Theres a BBQ tonight at my girl Pam’s house for her Mom, Figured these would be a good partner to some guatemalan food stuffs. I’ve been having quite an obsession with pineapple these days…this not only has pineapple in the cake but a pineapple flower on top – those badboys are hard to make. Good luck with that. If you want to give it a try – go here
2 1/2 cups flour
1 1/2 teaspoons baking powder
1/2 teaspoon baking soda
1/2 teaspoon salt
1 3/4 cups sugar
1 cup vegetable oil
1 teaspoon vanilla extract
3/4 cup sour cream
1 1/2 cups canned crushed pineapple (drained slightly) or fresh pineapple cut up.

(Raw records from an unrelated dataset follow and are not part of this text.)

Lemma parses_varint_loop fuel value shift :
  0 ≤ shift → shift `mod` 7 = 0 → 0 ≤ value < 2 ^ shift →
  parses 0 (readVarint_loop fuel value shift) (λ v bs, ∃ w, v = value + w * 2 ^ shift ∧
    bs = varint w ∧ 0 ≤ w < 2 ^ (32 - shift) ∧ (0 < shift → 0 < w)).
Proof.
  revert value shift. induction fuel as [|fuel IH]; intros value shift Hs Hmod Hv data pos Hb H0 Hpos;
    [done|]. cbn [readVarint_loop].
  destruct ((pos <? lenZ data) && (shift <=? 28)) eqn:Hc; [|done].
  destruct (lookupZ_lt_is_Some data pos) as [b Hlook]; [lia|]. rewrite Hlook.
  pose proof (lookupZ_Forall _ _ _ _ Hb Hlook) as Hbyte. pose proof Hbyte as Hbr.
  unfold byte_ok in Hbr. cbv zeta.
  destruct ((28 <=? shift) && (16 <=? b)) eqn:Hover; [done|].
  assert (0 ≤ Z.land b 127 < 128) as Hland.
  { change 127 with (Z.ones 7). rewrite Z.land_ones by lia. apply Z.mod_pos_bound. lia. }
  rewrite lor_shiftl_add by lia.
  destruct (Z.ltb_spec b 128).
  - destruct ((0 <? shift) && (b =? 0)) eqn:Hz; [done|]. split; [lia|].
    assert (Z.land b 127 = b) as ->
      by (change 127 with (Z.ones 7); rewrite Z.land_ones by lia; apply Z.mod_small; lia).
    exists b. split; [done|]. split; [|split; [|lia]].
    + rewrite (sublistZ_cons _ _ _ b), sublistZ_empty by (done || lia).
      rewrite varint_small by done. by rewrite u8_small.
    + split; [lia|]. destruct (decide (shift = 28)) as [->|]; [simpl; lia|].
      assert (shift ≤ 21) by (apply shift_below_28; lia).
      assert (2 ^ 11 ≤ 2 ^ (32 - shift)) by (apply Z.pow_le_mono_r; lia).
      change (2 ^ 11) with 2048 in *. lia.
  - assert (shift ≤ 21) as Hs21 by (apply shift_below_28; lia).
    specialize (IH (value + Z.land b 127 * 2 ^ shift) (shift + 7)).
    ospecialize (IH _ _ _ data (pos + 1) Hb _ _); [lia|Z.div_mod_to_equations; lia| |lia|lia|].
    { rewrite Z.pow_add_r by lia. assert (0 < 2 ^ shift) by (apply Z.pow_pos_nonneg; lia). nia. }
    destruct (readVarint_loop _ _ _ _ _) as [[v next]| |]; [|done..].
    destruct IH as (?&w&->&Hbs&Hw&Hpos'). split; [lia|].
    assert (0 < w) by (apply Hpos'; lia).
    exists (Z.land b 127 + w * 128). split; [|split; [|split; [|lia]]].
    + rewrite Z.pow_add_r by lia. change (2 ^ 7) with 128. ring.
    + rewrite (sublistZ_cons _ _ _ b) by (done || lia). rewrite Hbs, (varint_big (_ + _)) by lia.
      rewrite continued_byte by (done || lia). f_equal. f_equal.
      rewrite Z.shiftr_div_pow2 by lia. change (2 ^ 7) with 128. Z.div_mod_to_equations. lia.
    + split; [lia|]. replace (32 - shift) with (32 - (shift + 7) + 7) by lia.
      rewrite Z.pow_add_r by lia. change (2 ^ 7) with 128. lia.
Qed.

Lemma parses_varint : parses 0 readVarint (λ v bs, bs = varint v ∧ u32_ok v).
Proof.
  eapply parses_weaken; [by apply (parses_varint_loop 6 0 0)|].
  intros v bs (w&->&->&Hw&_). rewrite Z.add_0_l, Z.mul_1_r. done.
Qed.

(** Seven bits per byte. *)
Lemma varint_length (k : nat) v :
  v < 2 ^ (7 * Z.of_nat (S k)) → 1 ≤ lenZ (varint v) ≤ Z.of_nat (S k).
Proof.
  revert v. induction k as [|k IH]; intros v Hv.
  - rewrite varint_small by (simpl in Hv; lia). change (lenZ [_]) with 1. lia.
  - destruct (decide (v < 128)).
    + rewrite varint_small by done. change (lenZ [_]) with 1. lia.
    + rewrite varint_big, lenZ_cons by lia.
      assert (Z.shiftr v 7 < 2 ^ (7 * Z.of_nat (S k))) as Hs%IH; [|lia].
      rewrite Z.shiftr_div_pow2 by lia. apply Z.div_lt_upper_bound; [lia|].
      rewrite <- Z.pow_add_r by lia.
      by replace (7 + 7 * Z.of_nat (S k)) with (7 * Z.of_nat (S (S k))) by lia.
Qed.

Lemma parses_nullable : parses 0 readNullable (λ v bs, bs = varint (v + 1) ∧ nullable_ok v).
Proof.
  eapply parses_bind; [apply parses_varint|]. intros v bs [-> Hv]. apply parses_ret; [done|].
  rewrite app_nil_r. unfold nullable_ok. by rewrite Z.sub_add.
Qed.

Lemma parses_bool : parses 0 readBool (λ b bs, bs = boolBytes b).
Proof.
  eapply parses_bind; [apply parses_varint|]. intros v bs [-> Hv]. apply parses_reject.
  intros H1. apply parses_ret; [done|]. rewrite app_nil_r. unfold u32_ok in Hv.
  assert (v = 0 ∨ v = 1) as [->| ->] by lia; done.
Qed.

Lemma parses_signed :
  parses 0 readSigned (λ v bs, bs = signedBytes v ∧ - 2 ^ 31 ≤ v < 2 ^ 31).
Proof.
  eapply parses_bind; [apply parses_varint|]. intros v bs [-> Hv]. apply parses_ret; [done|].
  rewrite app_nil_r. unfold u32_ok in Hv.
  assert (Z.land v 1 = v `mod` 2) as -> by (change 1 with (Z.ones 1); by rewrite Z.land_ones).
  rewrite Z.quot_div_nonneg by lia. unfold signedBytes, appendSigned.
  destruct (Z.eqb_spec (v `mod` 2) 1).
  - rewrite (proj2 (Z.ltb_lt _ 0)) by (Z.div_mod_to_equations; lia).
    split; [|Z.div_mod_to_equations; lia]. unfold varint. f_equal. Z.div_mod_to_equations. lia.
  - rewrite (proj2 (Z.ltb_ge _ 0)) by (Z.div_mod_to_equations; lia).
    split; [|Z.div_mod_to_equations; lia]. unfold varint. f_equal. Z.div_mod_to_equations. lia.
Qed.

Lemma parses_string :
  parses 0 readString (λ s bs, bs = stringBytes s ∧ u32_ok (lenZ s) ∧ bytes_ok s).
Proof.
  intros data pos Hb H0 Hpos. unfold readString.
  pose proof (parses_varint data pos Hb H0 Hpos) as Hv.
  destruct (readVarint data pos) as [[size next]| |]; [|done..]. destruct Hv as (Hn&Hbs&Hsize).
  unfold u32_ok in Hsize. cbv zeta. destruct ((next + size <? next) || _) eqn:Hc; [done|].
  rewrite sliceZ_Some by lia. cbn. split; [lia|].
  assert (lenZ (sublistZ data next (next + size)) = size) as Hl
    by (rewrite sublistZ_length; lia).
  split; [|split; [unfold u32_ok; lia|by apply sublistZ_Forall]].
  unfold stringBytes, appendString. rewrite Hl, varint_append, <- Hbs.
  by rewrite sublistZ_app by lia.
Qed.

Lemma parses_nullable_span :
  parses 0 readNullableSpan (λ ab bs, bs = nullableSpanBytes ab.1 ab.2 ∧
    nullable_span_ok ab.1 ab.2).
Proof.
  eapply parses_bind; [apply parses_varint|]. intros s bs [-> Hs]. unfold u32_ok in Hs.
  destruct (Z.eqb_spec s 0) as [->|].
  - apply parses_ret; [done|]. rewrite app_nil_r. split; [done|by left].
  - eapply parses_bind; [apply parses_varint|]. intros c bs [-> Hc]. apply parses_ret; [done|].
    rewrite app_nil_r. cbn [fst snd]. unfold nullableSpanBytes, appendNullableSpan.
    rewrite (proj2 (Z.ltb_ge _ 0)) by lia. cbn [andb].
    rewrite Z.sub_add, Z.add_simpl_l. split; [by rewrite (appendVarint_app (_ _ s))|].
    right. unfold u32_ok in *. lia.
Qed.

1. Mix flour, baking powder, baking soda and salt in a medium bowl and set aside.
2. In a large bowl, using an electric mixer on medium speed, beat the eggs and sugar until slightly thickened and a light cream color (about 2 minutes).
3. On low speed, mix in the oil and vanilla until blended.
4. Add in the pineapple and sour cream and mix until fully incorporated.
5. Add the flour mixture and blend until just combined and smooth.
6. Line a cupcake pan with 12 paper liners and fill about 2/3 full.
7. Bake cupcakes in a pre-heated 350*F oven for about 22 minutes.
8. Remove from pan and cool on wire rack.
Recipe yields 24-28 cupcakes.
Cream Cheese Frosting
1 cup butter (cool)
8 oz. cream cheese (directly from fridge)
1/2 teaspoon vanilla extract (always use pure vanilla extract if possible)
4 cups powdered confectioners sugar
1 Tablespoon Dark Rum
*Place butter in a large mixing bowl and blend until smooth. Add cream cheese and blend until well combined, about 30 seconds.
*Add vanilla extract, coconut extract and powdered sugar (1 cup at a time) and blend on low speed until combined. Increase to medium speed and beat until it begins to get fluffy.
*Slowly add the heavy cream or rum.
*Beat until fluffy, about 1 minute.
*Use at once or keep refrigerated. (This frosting will keep well in the refrigerator for several days, but you may need to re-beat it for the best texture.)